=== Exercise instructions ===
For the word "match", return each line of the data in which it occurs.

(Records contained in a dataset)

:::::

Fixpoint run {W} `{LibstoreOps W} (p : prog) (w : W) : W * reply :=
  match p with
  | Done r => (w, r)
  | DoGet k c => let '(w, o) := ls_Get k w in run (c o) w
  | DoPut k v c => let '(w, o) := ls_Put k v w in run (c o) w
  | DoGetList k c => let '(w, o) := ls_GetList k w in run (c o) w
  | DoAppend k v c => let '(w, o) := ls_AppendToList k v w in run (c o) w
  | DoRemove k v c => let '(w, o) := ls_RemoveFromList k v w in run (c o) w
  end.

Section programs.
Context (sort : list Tribble -> list Tribble) (order : list string -> list string).

(** The lookup of the user comes first in all of them. *)
Definition forUser (u : string) (none some : prog) : prog :=
  DoGet (userKey u) (fun ok_user => match ok_user with inr _ => none | inl _ => some end).

Definition checkUsers (u v : string) (body : prog) : prog :=
  DoGet (userKey u) (fun ok_user => DoGet (userKey v) (fun ok_target =>
    match ok_user, ok_target with
    | inr _, _ => Done (RStatus NoSuchUser)
    | inl _, inr _ => Done (RStatus NoSuchTargetUser)
    | inl _, inl _ => body
    end)).

Fixpoint fetchAll (keys : list string) (c : list string -> prog) : prog :=
  match keys with
  | [] => c []
  | k :: keys' => DoGet k (fun val => fetchAll keys' (fun rest => c (fetched val :: rest)))
  end.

:::::

=== Result of the task ===
  match p with
  DoGet (userKey u) (fun ok_user => match ok_user with inr _ => none | inl _ => some end).
    match ok_user, ok_target with
  match keys with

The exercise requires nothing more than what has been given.